Beyond the walk at Leven Canyon noted above, the area holds a whole system of trails, and it’s possible to trek from nearby Penguin all the way to Cradle Mountain. Only hardened local bushwalkers with intimate local knowledge attempt this, as it requires excellent fitness and preparation, but all the sections are accessible for shorter walks:

  • Overland Track — There are hundreds of trails, none more renowned than the multi-day Overland Track. This 50-mile trail heads around Dove Lake and, in the right weather, offers spectacular views of snow-capped Cradle Mountain.
  • Cradle Mountain — Many people attempt to summit Cradle Mountain for its fantastic vista across Dove Lake, Barn Bluff, and Mount Ossa. This is a strenuous bushwalk requiring a high level of fitness as it reaches over 5,000 feet and takes about six and a half hours. You’ll need to be well prepared and ready for changing weather conditions.
  • Lake St Clair National Park — Leven Canyon is close to one of the world’s great national parks, Cradle Mountain-Lake St. Clair National Park. It’s possible to trek to Cradle Mountain from Leven Canyon, but nearly everyone gets there by road. The park has an enormous amount of hiking options — including the Aboriginal Cultural Walk, which passes by Aboriginal sites in the southern part of the park. Plan to spend the bulk of your time in the park near Lake St. Clair, where you’ll see signs to many other trailheads around the lake. Even if you are not feeling energetic, the park is an unspoiled place to relax and enjoy the crystal-clear mountain streams, the unique wildlife, and the “cleanest air in the world.”

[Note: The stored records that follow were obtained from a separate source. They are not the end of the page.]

Definition resolveTelemetryResource (message : option (Message uuid))
    : Tx (DB uuid) resolvedTelemetryResource :=
  match message with
  | None => tx_fail (reason ReasonInvalidPayload "message")
  | Some _ =>
      let tp := Message_Topic message in
      if bool_decide (t_GatewayID tp = "") || bool_decide (t_SensorID tp = "")
      then tx_fail (reason ReasonInvalidPayload "message")
      else
        let> gatewayExists := query (dependencyError "check telemetry Gateway")
                                (fun db => bool_decide (t_GatewayID tp ∈ gateways db)) in
        if negb gatewayExists then tx_fail (reason ReasonUnknownGateway "gateway_id")
        else
          let> row := query (dependencyError "lock telemetry Sensor")
                        (fun db => sensors db !! (t_GatewayID tp, t_SensorID tp)) in
          match row with
          | None => tx_fail (reason ReasonUnknownSensor "sensor_id")
          | Some unit_col =>
              let> rows := query (dependencyError "verify telemetry Twin graph")
                             (twin_graph_rows (GatewayEntityID (t_GatewayID tp))
                                (SensorEntityID (t_GatewayID tp) (t_SensorID tp)) (t_GatewayID tp)) in
              match rows with
              | [] => tx_fail (reason ReasonResourceGraphIncomplete "twin_graph")
              | (gatewayEntityID, sensorEntityID, sensorStatePresent) :: _ =>
                  if bool_decide (gatewayEntityID = uuid_Nil) || bool_decide (sensorEntityID = uuid_Nil)
                     || negb sensorStatePresent
                  then tx_fail (reason ReasonResourceGraphIncomplete "twin_graph")
                  else tx_ret (mkResource (t_GatewayID tp) (t_SensorID tp) sensorEntityID unit_col)
              end
          end
  end.

(** ** The deduplication ledger *)

Definition ledger_key (entry : ledgerMessage) : string * uuid :=
  (t_GatewayID (lm_topic entry), lm_messageID entry).

Definition ledger_row (entry : ledgerMessage) : LedgerRow uuid :=
  mkLedgerRow (lm_payloadHash entry) (Some (SourceTopic (lm_topic entry))) (Some (lm_sensorID entry))
    (Some (lm_bootID entry)) (Some (s_SequenceNum (lm_firstSample entry)))
    (Some (s_SequenceNum (lm_lastSample entry))) (Some (lm_sampleCount entry)).

(** [INSERT ... ON CONFLICT DO NOTHING RETURNING gateway_id] *)
Definition insert_ledger_row (entry : ledgerMessage) (db : DB uuid) : option string * DB uuid :=
  match processed_messages db !! ledger_key entry with
  | Some _ => (None, db)
  | None =>
      (Some (t_GatewayID (lm_topic entry)),
       mkDB (gateways db) (sensors db) (<[ledger_key entry := ledger_row entry]> (processed_messages db))
         (telemetry db) (sample_id_seq db) (twin_entities db) (twin_relationships db) (twin_states db)
         (twin_temporal_values db))
  end.

(** The [EXISTS] query's condition on another row; NULL columns never match. *)
Definition overlaps (entry : ledgerMessage) (kv : (string * uuid) * LedgerRow uuid) : bool :=
  let '((gateway_id, message_id), row) := kv in
  bool_decide (gateway_id = t_GatewayID (lm_topic entry))
  && bool_decide (l_sensor_id row = Some (lm_sensorID entry))
  && bool_decide (l_boot_id row = Some (lm_bootID entry))
  && match l_first_sequence row, l_last_sequence row with
     | Some first, Some last =>
         (first <=? s_SequenceNum (lm_lastSample entry)) && (s_SequenceNum (lm_firstSample entry) <=? last)
     | _, _ => false
     end
  && negb (bool_decide (message_id = lm_messageID entry)).

Definition overlap_exists (entry : ledgerMessage) (db : DB uuid) : bool :=
  existsb (overlaps entry) (map_to_list (processed_messages db)).

(** The checks on the row that already holds the key. *)
Definition classify_conflict (entry : ledgerMessage) (row : LedgerRow uuid) : res error ledgerDisposition :=
  match l_source_topic row, l_sensor_id row, l_boot_id row, l_first_sequence row, l_last_sequence row,
        l_sample_count row with
  | Some sourceTopic, Some sensorID, Some bootID, Some firstSequence, Some lastSequence, Some sampleCount =>
      if (sampleCount <=? 0) || (firstSequence <? 0) || (lastSequence <? firstSequence)
         || negb (int64_sub lastSequence firstSequence =? sampleCount - 1)
      then Err (reason ReasonLegacyProvenanceUnknown "ledger_provenance")
      else if negb (bool_decide (l_payload_hash row = lm_payloadHash entry))
              || negb (bool_decide (sourceTopic = SourceTopic (lm_topic entry)))
      then Err (reason ReasonMessageConflict "message_id")
      else if negb (bool_decide (sensorID = lm_sensorID entry))
              || negb (bool_decide (bootID = lm_bootID entry))
              || negb (firstSequence =? s_SequenceNum (lm_firstSample entry))
              || negb (lastSequence =? s_SequenceNum (lm_lastSample entry))
              || negb (sampleCount =? lm_sampleCount entry)
      then Err (reason ReasonMessageConflict "message_provenance")
      else Ok ledgerDispositionDuplicate
  | _, _, _, _, _, _ => Err (reason ReasonLegacyProvenanceUnknown "ledger_provenance")
  end.

Definition tx_of_res {A} (r : res error A) : Tx (DB uuid) A :=
  match r with Ok a => tx_ret a | Err e => tx_fail e end.

Definition insertTelemetryLedger (message : option (Message uuid)) : Tx (DB uuid) ledgerDisposition :=
  let> entry := tx_of_res (ledgerMetadata message) in
  let> inserted := call (dependencyError "insert telemetry message ledger") (insert_ledger_row entry) in
  match inserted with
  | Some _ =>
      let> overlap := query (dependencyError "check telemetry sequence overlap") (overlap_exists entry) in
      if overlap : bool then tx_fail (reason ReasonSequenceOverlap "sequence_range")
      else tx_ret ledgerDispositionNew
  | None =>
      let> row := query (dependencyError "read conflicting telemetry message ledger")
                    (fun db => processed_messages db !! ledger_key entry) in
      match row with
      | None => tx_fail (dependencyError "read conflicting telemetry message ledger" (EOther "no rows in result set"))
      | Some row => tx_of_res (classify_conflict entry row)
      end
  end.

(** ** Raw samples *)

Record telemetryCopySource := mkCopySource {
  src_samples : list (SampleCandidate uuid);
  src_next : nat;
}.

Definition copy_Next (source : telemetryCopySource) : bool :=
  (src_next source <? length (src_samples source))%nat.

Definition copy_Values (source : telemetryCopySource)
    : res error (SampleCandidate uuid) * telemetryCopySource :=
  if negb (copy_Next source) then (Err (EOther "telemetry CopyFrom source exhausted"), source)
  else match src_samples source !! src_next source with
  | Some sample => (Ok sample, mkCopySource (src_samples source) (S (src_next source)))
  | None => (Err (EOther "index out of range"), source)
  end.

(** [CopyFrom] calls [Next] and [Values] until [Next] is false. *)
Fixpoint copy_drain (fuel : nat) (source : telemetryCopySource) : res error (list (SampleCandidate uuid)) :=
  match fuel with
  | O => Ok []
  | S fuel' =>
      if copy_Next source then
        match copy_Values source with
        | (Ok sample, source') => let! rest := copy_drain fuel' source' in Ok (sample :: rest)
        | (Err e, _) => Err e
        end
      else Ok []
  end.

Definition telemetry_row (sample_id : Z) (s : SampleCandidate uuid) : TelemetryRow uuid :=
  mkTelemetryRow (timestamptz (s_MeasuredAt s)) sample_id (s_GatewayID s) (s_SensorID s)
    (s_SequenceNum s) (s_Value s) (Some (s_BootID s)) (Some (s_MessageID s)) (Some (s_SampleIndex s)).

(** The unique index [telemetry_message_sample] on new rows. *)
Definition same_sample_key (a b : TelemetryRow uuid) : bool :=
  (tr_measured_at a =? tr_measured_at b) && bool_decide (tr_gateway_id a = tr_gateway_id b)
  && bool_decide (tr_message_id a = tr_message_id b) && bool_decide (tr_sample_index a = tr_sample_index b)
  && bool_decide (is_Some (tr_message_id a)).

Fixpoint copy_rows (rows : list (TelemetryRow uuid)) (next_id : Z) (ss : list (SampleCandidate uuid))
    : res error (list (TelemetryRow uuid) * Z) :=
  match ss with
  | [] => Ok (rows, next_id)
  | s :: ss' =>
      let row := telemetry_row next_id s in
      if existsb (same_sample_key row) rows
      then Err (EOther "duplicate key value violates unique constraint telemetry_message_sample")
      else copy_rows (rows ++ [row]) (next_id + 1) ss'
  end.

A word of warning here, all bushwalking in Tasmania is at the mercy of the weather. You should prepare correctly and have the appropriate equipment, including proper hiking boots, a rain jacket, and trekking poles. In case of emergency, keep an overnight bivvy tent and emergency aid kit with you as well. Bad weather can arrive quickly and without warning at any time of the year.

Research websites and literature that cover your planned walk, check the weather forecasts, and follow any advice you hear from guides or locals on the trail. Unfortunately, tragedies continue to occur in the Tasmanian bush, so play it safe. If you do, the reward will be a safe and genuinely unique experience of solitude and natural beauty.

Paradise exists in Tasmania, even beyond the outdoor excursions.

Photo: Rex Ellacott/Shutterstock

This part of Tassie is full of small country towns including one aptly called Paradise. It’s just a farming community and is most famous for the name and the fact that you pass through on your way to Cradle Mountain. There are, however, some larger and more charming towns, such as nearby Sheffield. Known as the “town of murals,” Sheffield is central to each of the trails and activities mentioned and has “Tasmania’s Outdoor Gallery,” a collection of public art painted on buildings throughout the town.

Tasmania is full of prize-winning food, wine, craft beer, and boutique spirit producers known for using natural ingredients. In the North West, surrounding you are small-scale producers, and you will drive past many of them on your travels. On self-drive routes like the Cradle to Coast Tasting Trail, which covers the region from Launceston through to Stanley in the far North West, you’ll find small artisan producers like Christmas Hills Strawberry Farm and Cafe, Ashgrove Farm Cheese, Devonport Cherry Shed, and Anvers Chocolate Factory. This part of Tasmania is unique, and if the upward trend in tourism in other parts of Tasmania is any indication, you should get here sooner rather than later.